REQUIRED ACTION - Give back each line of the material that contains the word "builder".

══ DATA TO USE ══

(** X12: the result of [filter_protocols] depends only on which known
    protocols the value lists: their order, repetitions and unknown names
    make no difference. *)
Theorem filter_protocols_order_irrelevant
    (protocol_secret_type_map : gmap string (list pyval))
    (queryset : list AccountTemplate) (value value' : string) :
  (∀ p, is_Some (protocol_secret_type_map !! p) →
        p ∈ split "," value ↔ p ∈ split "," value') →
  AccountTemplateFilterSet.filter_protocols protocol_secret_type_map queryset value
  = AccountTemplateFilterSet.filter_protocols protocol_secret_type_map queryset value'.
Proof.
  intros Hsame.
  assert (Hext : ∀ t,
    t ∈ AccountTemplateFilterSet.filter_protocols
          protocol_secret_type_map [t] value
    ↔ t ∈ AccountTemplateFilterSet.filter_protocols
            protocol_secret_type_map [t] value').
  { intros t. rewrite !filter_protocols_elem_of.
    split; intros [Ht Hcase]; (split; [done|]);
      destruct Hcase as [(p & _st & Hp & Hmap & Hst)|[Hnone Hst]].
    - left. exists p, _st. split_and!; [|done..]. by apply Hsame.
    - right. split; [|done]. intros p _st Hp Hmap.
      apply (Hnone p _st); [|done]. by apply Hsame.
    - left. exists p, _st. split_and!; [|done..]. by apply Hsame.
    - right. split; [|done]. intros p _st Hp Hmap.
      apply (Hnone p _st); [|done]. by apply Hsame. }
  induction queryset as [|t queryset IH]; [done|].
  specialize (Hext t). unfold AccountTemplateFilterSet.filter_protocols in *.
  rewrite !filter_cons, IH. rewrite !filter_cons, !filter_nil in Hext.
  repeat case_decide; try done.
  - exfalso. apply (elem_of_nil t). apply Hext. apply elem_of_cons. by left.
  - exfalso. apply (elem_of_nil t). apply Hext. apply elem_of_cons. by left.
Qed.

Lemma filter_protocols_order_irrelevant_witness :
  AccountTemplateFilterSet.filter_protocols sample_settings [root_template]
    "ssh,telnet,rdp"
  = AccountTemplateFilterSet.filter_protocols sample_settings [root_template]
      "rdp,ssh,ssh".
Proof.
  apply (filter_protocols_order_irrelevant sample_settings [root_template]
           "ssh,telnet,rdp" "rdp,ssh,ssh").
  intros p [_st Hp]. vm_compute split.
  rewrite !elem_of_cons, !elem_of_nil.
  unfold sample_settings in Hp.
  destruct (decide (p = "ssh")) as [->|]; [naive_solver|].
  destruct (decide (p = "rdp")) as [->|]; [naive_solver|].
  destruct (decide (p = "http")) as [->|]; [naive_solver|].
  by rewrite !lookup_insert_ne, lookup_singleton_ne in Hp.
Defined.


Section initial_value_facts.
Import AccountCreateUpdateSerializerMixin.

Lemma only_uuids_drawn_refl w : only_uuids_drawn w w.
Proof. by unfold only_uuids_drawn. Qed.

Lemma only_uuids_drawn_trans w1 w2 w3 :
  only_uuids_drawn w1 w2 → only_uuids_drawn w2 w3 → only_uuids_drawn w1 w3.
Proof.
  unfold only_uuids_drawn.
  intros (-> & -> & -> & -> & -> & ?) (-> & -> & -> & -> & -> & ?).
  split_and!; try done. lia.
Qed.

Lemma set_uniq_name_if_need_create d asset w d' w' :
  set_uniq_name_if_need None d asset w = (Ok d', w') →
  is_Some (fields d' !! "name") ∧ only_uuids_drawn w w'
  ∧ ∀ k, k ≠ "name" → fields d' !! k = fields d !! k.
Proof.
  unfold set_uniq_name_if_need, dict_get.
  destruct (fields d !! "name") as [name|] eqn:Hname; cbn [default from_option id].
  - assert (Hd : ∀ X : M InitialData,
              match name with VNone => X | _ => ret d end w = (Ok d', w') →
              name ≠ VNone → d' = d ∧ w' = w).
    { intros X. destruct name; try done; by intros [= <- <-]. }
    destruct (decide (name = VNone)) as [->|Hne].
    + rewrite bind_unfold. unfold Account.objects_filter.
      destruct (filter _ (accounts w)) as [|row rows].
      * unfold ret. rewrite !bind_unfold. intros [= <- <-].
        cbn [fields]. split_and!.
        -- by rewrite lookup_insert_eq.
        -- apply only_uuids_drawn_refl.
        -- intros k Hk. by rewrite lookup_insert_ne.
      * rewrite !bind_unfold. unfold lift.
        destruct (py_add_str _ _) as [prefix|]; [|done].
        unfold uuid4_hex, ret. intros [= <- <-]. cbn [fields]. split_and!.
        -- by rewrite lookup_insert_eq.
        -- unfold only_uuids_drawn. cbn. split_and!; try done. lia.
        -- intros k Hk. by rewrite lookup_insert_ne.
    + intros Hcall. apply Hd in Hcall as [-> ->]; [|done].
      split_and!; [by rewrite Hname|apply only_uuids_drawn_refl|done].
  - rewrite bind_unfold. unfold Account.objects_filter.
    destruct (filter _ (accounts w)) as [|row rows].
    + unfold ret. rewrite !bind_unfold. intros [= <- <-].
      cbn [fields]. split_and!.
      * by rewrite lookup_insert_eq.
      * apply only_uuids_drawn_refl.
      * intros k Hk. by rewrite lookup_insert_ne.
    + rewrite !bind_unfold. unfold lift.
      destruct (py_add_str _ _) as [prefix|]; [|done].
      unfold uuid4_hex, ret. intros [= <- <-]. cbn [fields]. split_and!.
      * by rewrite lookup_insert_eq.
      * unfold only_uuids_drawn. cbn. split_and!; try done. lia.
      * intros k Hk. by rewrite lookup_insert_ne.
Qed.

Lemma set_initial_value_loop_create initial_data :
  ∀ self_template w out self_template' w',
    set_initial_value_loop None self_template initial_data w
      = (Ok (out, self_template'), w') →
    only_uuids_drawn w w'
    ∧ Forall2 (λ p p', ∃ d d',
                 payload_fields p = Some d ∧ payload_fields p' = Some d'
                 ∧ truthy (dict_get d "asset") = true
                 ∧ is_Some (d' !! "name")) initial_data out.
Proof.
  induction initial_data as [|data rest IH];
    intros st w out st' w'; cbn [set_initial_value_loop].
  - intros [= <- <- <-]. split; [apply only_uuids_drawn_refl|constructor].
  - destruct data as [s|d]; [done|].
    destruct (truthy (dict_get (fields d) "asset")) eqn:Hasset;
      cbn [negb andb]; [|done].
    rewrite bind_unfold.
    destruct (from_template_if_need w st (PDict d)) as [[data st1]|] eqn:Htpl;
      [|done].
    destruct data as [s|d1]; [done|].
    rewrite bind_unfold.
    destruct (set_uniq_name_if_need None d1 _ w) as [[d2|] w1] eqn:Huniq; [|done].
    rewrite bind_unfold.
    destruct (set_initial_value_loop None st1 rest w1) as [[[rest' st2]|] w2]
      eqn:Hrest; [|done].
    unfold ret. intros [= <- <- <-].
    apply set_uniq_name_if_need_create in Huniq as (Hname & Hw1 & _).
    apply IH in Hrest as [Hw2 Hrest].
    split; [by eapply only_uuids_drawn_trans|].
    constructor; [|done]. exists (fields d), (fields d2). by cbn.
Qed.

End initial_value_facts.

(** X13: when a creation request passes [set_initial_value], every entry
    of the request is a dictionary that names its asset, every entry is
    left with a [name] key, and nothing happened to the world but the
    drawing of uuids: no account is read into or written to the store. *)
Theorem set_initial_value_on_create
    (self_template self_template' : option AccountTemplate)
    (initial_data out : list AccountCreateUpdateSerializerMixin.payload)
    (w w' : world) :
  AccountCreateUpdateSerializerMixin.set_initial_value
    None self_template (Some initial_data) w = (Ok (out, self_template'), w') →
  only_uuids_drawn w w'
  ∧ Forall2 (λ p p', ∃ d d',
               payload_fields p = Some d ∧ payload_fields p' = Some d'
               ∧ truthy (dict_get d "asset") = true
               ∧ is_Some (d' !! "name")) initial_data out.
Proof.
  unfold AccountCreateUpdateSerializerMixin.set_initial_value.
  destruct initial_data as [|data rest].
  - intros [= <- <- <-]. split; [apply only_uuids_drawn_refl|constructor].
  - apply set_initial_value_loop_create.
Qed.

Lemma set_initial_value_on_create_witness :
  let initial_data := [AccountCreateUpdateSerializerMixin.PDict root_request] in
  let out := [AccountCreateUpdateSerializerMixin.PDict
                (with_name (VStr "root_c0ff") root_request)] in
  let w' := set_drawn 1 w_root_on_A in
  AccountCreateUpdateSerializerMixin.set_initial_value
    None None (Some initial_data) w_root_on_A = (Ok (out, None), w')
  ∧ only_uuids_drawn w_root_on_A w'
  ∧ Forall2 (λ p p', ∃ d d',
               payload_fields p = Some d ∧ payload_fields p' = Some d'
               ∧ truthy (dict_get d "asset") = true
               ∧ is_Some (d' !! "name")) initial_data out.
Proof.
  intros initial_data out w'.
  assert (Hrun : AccountCreateUpdateSerializerMixin.set_initial_value
                   None None (Some initial_data) w_root_on_A
                 = (Ok (out, None), w')) by (vm_compute; reflexivity).
  split; [exact Hrun|].
  apply (set_initial_value_on_create None None initial_data out
           w_root_on_A w' Hrun).
Defined.
(** * gopro2gpx: the GPS point builder and the single-channel extractors

    A shallow embedding of [gopro2gpx/gopro2gpx.py]:
    [GetCORIData], [GetGRAVData], [GetACCLData], [BuildGPSPoints] and the
    dispatch at the end of [main_core].

    Python values are modelled as follows.
    - Exceptions: the functions return a [result], [Ok v] or [Raise e].  An
      exception ends the run; what was printed before it is not kept.
    - [float] is IEEE binary64, Rocq's primitive [float]; [int] is [Z].
    - [print] appends an [event] to the [stdout] field of the state.
    - A record [d] of the decoded stream is a [KLVData]: the constructor is
      the tag [d.fourCC], its argument is the payload [d.data], of the shape
      the decoder attaches to that tag.  The raw fields of the sensor
      records are the integers the stream stores; the scale of a [SCAL]
      record is a bare number or a tuple of numbers. *)

From Stdlib Require Import ZArith List String Bool Lia.
From Stdlib Require Import Floats.PrimFloat Floats.SpecFloat Floats.FloatOps.
Import ListNotations.

(** ** Python: exceptions, numbers, sequences *)

Module Py.

(** The [TypeError]s the modelled code can raise. *)
Inductive type_error : Type :=
| NotIterable                       (* list(x) on a bare number *)
| NotANumber                        (* float(x) on a tuple *)
| WrongArity (expected got : nat)   (* namedtuple._make with the wrong number of values *)
| NoneAnchor.                       (* None + timedelta *)

Inductive exn : Type :=
| ZeroDivisionError
| TypeError (why : type_error)
| IndexError
| KeyError (key : Z)
| AttributeError.

Inductive result (A : Type) : Type :=
| Ok (a : A)
| Raise (e : exn).

Arguments Ok {A} a.
Arguments Raise {A} e.

Definition bind {A B : Type} (r : result A) (k : A -> result B) : result B :=
  match r with
  | Ok a => k a
  | Raise e => Raise e
  end.

(** [for x in xs: s = f(s, x)], stopping at the first exception. *)
Fixpoint foldM {S X : Type} (f : S -> X -> result S) (xs : list X) (s : S) : result S :=
  match xs with
  | [] => Ok s
  | x :: rest => bind (f s x) (foldM f rest)
  end.

(** [[f(x) for x in xs]], evaluated left to right. *)
Fixpoint mapM {X Y : Type} (f : X -> result Y) (xs : list X) : result (list Y) :=
  match xs with
  | [] => Ok []
  | x :: rest =>
      bind (f x) (fun y => bind (mapM f rest) (fun ys => Ok (y :: ys)))
  end.

(** [xs[i]]. *)
Definition getitem {X : Type} (xs : list X) (i : nat) : result X :=
  match nth_error xs i with
  | Some x => Ok x
  | None => Raise IndexError
  end.

(** A Python number: an [int] or a [float]. *)
Inductive pynum : Type :=
| PInt (z : Z)
| PFloat (f : float).

(** [float(z)] for an int [z]: the nearest binary64, ties to even.  The
    integers of the stream have at most 64 bits, so the conversion never
    overflows. *)
Definition float_of_int (z : Z) : float :=
  SF2Prim (binary_normalize prec emax z 0 false).

(** [float(n)]. *)
Definition to_float (n : pynum) : float :=
  match n with
  | PInt z => float_of_int z
  | PFloat f => f
  end.

(** [x / y] on floats. *)
Definition truediv (x y : float) : result float :=
  if (y =? 0)%float then Raise ZeroDivisionError else Ok (x / y)%float.

(** [x != 0] on a float. *)
Definition nonzero (x : float) : bool := negb (x =? 0)%float.

End Py.

Import Py.

Notation "x <- c ;; k" := (bind c (fun x => k))
  (at level 61, c at next level, right associativity).

(** An instant ([datetime.datetime]), as a count of microseconds.  The
    builder only stores and copies the instants it is given. *)
Definition datetime : Type := Z.

(** ** The [fourCC] module: the payload types *)

Module fourCC.

(** The payload of [SCAL]: a bare number when the record holds one value, a
    tuple otherwise. *)
Inductive scal : Type :=
| Scalar (n : pynum)
| Vector (ys : list pynum).

(** [XYZData(x, y, z)], as the tuple it is. *)
Definition XYZData (x y z : float) : scal := Vector [PFloat x; PFloat y; PFloat z].

(** Modelled from the spec: the [GPSData] namedtuple, whose declaration is
    not in the source file; the layout of GPS5 is the 5-tuple
    lat/lon/alt/speed2d/speed3d, the fourth being read as [.speed]. *)
Record GPSData (A : Type) : Type := mkGPSData
  { lat : A; lon : A; alt : A; speed : A; speed3d : A }.

Arguments mkGPSData {A} lat lon alt speed speed3d.
Arguments lat {A} g.
Arguments lon {A} g.
Arguments alt {A} g.
Arguments speed {A} g.
Arguments speed3d {A} g.

(** [g._asdict().values()] *)
Definition GPSData_values {A : Type} (g : GPSData A) : list A :=
  [lat g; lon g; alt g; speed g; speed3d g].

(** [GPSData._make(l)] *)
Definition GPSData_make {A : Type} (l : list A) : result (GPSData A) :=
  match l with
  | [a; b; c; d; e] => Ok (mkGPSData a b c d e)
  | _ => Raise (TypeError (WrongArity 5 (List.length l)))
  end.

(** The [SYSTData] namedtuple: [SYSTData(0, 0)], read as [.seconds] and
    [.miliseconds]. *)
Record SYSTData (A : Type) : Type := mkSYSTData
  { seconds : A; miliseconds : A }.

Arguments mkSYSTData {A} seconds miliseconds.
Arguments seconds {A} s.
Arguments miliseconds {A} s.

Definition SYSTData_values {A : Type} (s : SYSTData A) : list A :=
  [seconds s; miliseconds s].

Definition SYSTData_make {A : Type} (l : list A) : result (SYSTData A) :=
  match l with
  | [a; b] => Ok (mkSYSTData a b)
  | _ => Raise (TypeError (WrongArity 2 (List.length l)))
  end.

(** The layout of a namedtuple of which the source reads [.lat], [.lon],
    [.alt] and [.speed]: the number of fields and the positions of those
    four.  An instance is the list of its values. *)
Record layout : Type := mkLayout
  { n_fields : nat; at_lat : nat; at_lon : nat; at_alt : nat; at_speed : nat }.

Definition field {A : Type} (dflt : A) (pos : nat) (values : list A) : A :=
  nth pos values dflt.

(** [C._make(l)] for a namedtuple class [C] of layout [L]. *)
Definition make {A : Type} (L : layout) (l : list A) : result (list A) :=
  if Nat.eqb (List.length l) (n_fields L) then Ok l
  else Raise (TypeError (WrongArity (n_fields L) (List.length l))).

(** A record of the decoded stream. *)
Inductive KLVData : Type :=
| R_SCAL (v : scal)
| R_DVNM (name : string)
| R_GPSU (t : datetime)
| R_GPSF (code : Z)
| R_TSMP (count : Z)
| R_GPS5 (items : list (GPSData Z))
| R_SYST (d : SYSTData Z)
| R_GPRI (values : list Z)
| R_CORI (items : list (list Z))
| R_GRAV (items : list (list Z))
| R_ACCL (items : list (list Z))
| R_other.                          (* any other tag *)

End fourCC.

Import fourCC.

(** ** The [gpshelper] module: the emitted point *)

Module gpshelper.

(** [GPSU + datetime.timedelta(seconds=x)]: the anchor and the offset [x]
    in seconds handed to [timedelta] (which keeps it to the microsecond). *)
Record timestamp : Type := mkTime
  { anchor : datetime; seconds_after : float }.

(** [GPSPoint(latitude, longitude, elevation, time, speed)] *)
Record GPSPoint : Type := mkPoint
  { latitude : float; longitude : float; elevation : float;
    time : timestamp; speed : float }.

End gpshelper.

Import gpshelper.

(** ** Scaling: [[float(x) / float(y) for x, y in zip(values, list(SCAL))]] *)

(** [list(SCAL)] *)
Definition scale_list (SCAL : scal) : result (list pynum) :=
  match SCAL with
  | Vector ys => Ok ys
  | Scalar _ => Raise (TypeError NotIterable)
  end.

Definition scale_fields (values : list Z) (SCAL : scal) : result (list float) :=
  ys <- scale_list SCAL ;;
  mapM (fun xy => truediv (float_of_int (fst xy)) (to_float (snd xy)))
       (combine values ys).

(** [float(SCAL)] *)
Definition float_of_scal (SCAL : scal) : result float :=
  match SCAL with
  | Scalar n => Ok (to_float n)
  | Vector _ => Raise (TypeError NotANumber)
  end.

(** [[x / float(SCAL) for x in item._asdict().values()]] *)
Definition scaled_data (SCAL : scal) (item : list Z) : result (list float) :=
  mapM (fun x => s <- float_of_scal SCAL ;; truediv (float_of_int x) s) item.

(** ** [GetCORIData], [GetGRAVData], [GetACCLData] *)

(** The locals of the three loops: [SCAL] and the rows collected so far. *)
Definition rows : Type := list (list float).

Definition append_rows (SCAL : scal) (items : list (list Z)) (all : rows)
  : result rows :=
  foldM (fun acc item => r <- scaled_data SCAL item ;; Ok (acc ++ [r])) items all.

Definition cori_step (st : scal * rows) (d : KLVData) : result (scal * rows) :=
  let (SCAL, all_cori_data) := st in
  match d with
  | R_SCAL v => Ok (v, all_cori_data)
  | R_CORI items => all <- append_rows SCAL items all_cori_data ;; Ok (SCAL, all)
  | _ => Ok st
  end.

Definition GetCORIData (data : list KLVData) : result rows :=
  st <- foldM cori_step data (Scalar (PFloat 1), []) ;; Ok (snd st).
(** * Spatial overlay of two feature collections (geopandas/tools/overlay.py)

    A shallow embedding of the overlay engine.  Frames are column-major, as
    pandas stores them: an index of row labels and an ordered list of named
    columns.  The geometry kernel (shapely), the spatial index and the
    bounding-box computation are external collaborators of the module and
    enter as the fields of a [Kernel]. *)

From Stdlib Require Import String List ZArith Bool Arith Lia.
Import ListNotations.
Local Open Scope string_scope.
Local Open Scope list_scope.
Local Open Scope nat_scope.

(** ** Geometry types and families *)

Inductive GeomType :=
| Point | MultiPoint
| LineString | LinearRing | MultiLineString
| Polygon | MultiPolygon
| GeometryCollection.

Definition GeomType_eqb (a b : GeomType) : bool :=
  match a, b with
  | Point, Point | MultiPoint, MultiPoint | LineString, LineString
  | LinearRing, LinearRing | MultiLineString, MultiLineString
  | Polygon, Polygon | MultiPolygon, MultiPolygon
  | GeometryCollection, GeometryCollection => true
  | _, _ => false
  end.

═══

RESULT OF THE EXERCISE -
(** * gopro2gpx: the GPS point builder and the single-channel extractors
    builder only stores and copies the instants it is given. *)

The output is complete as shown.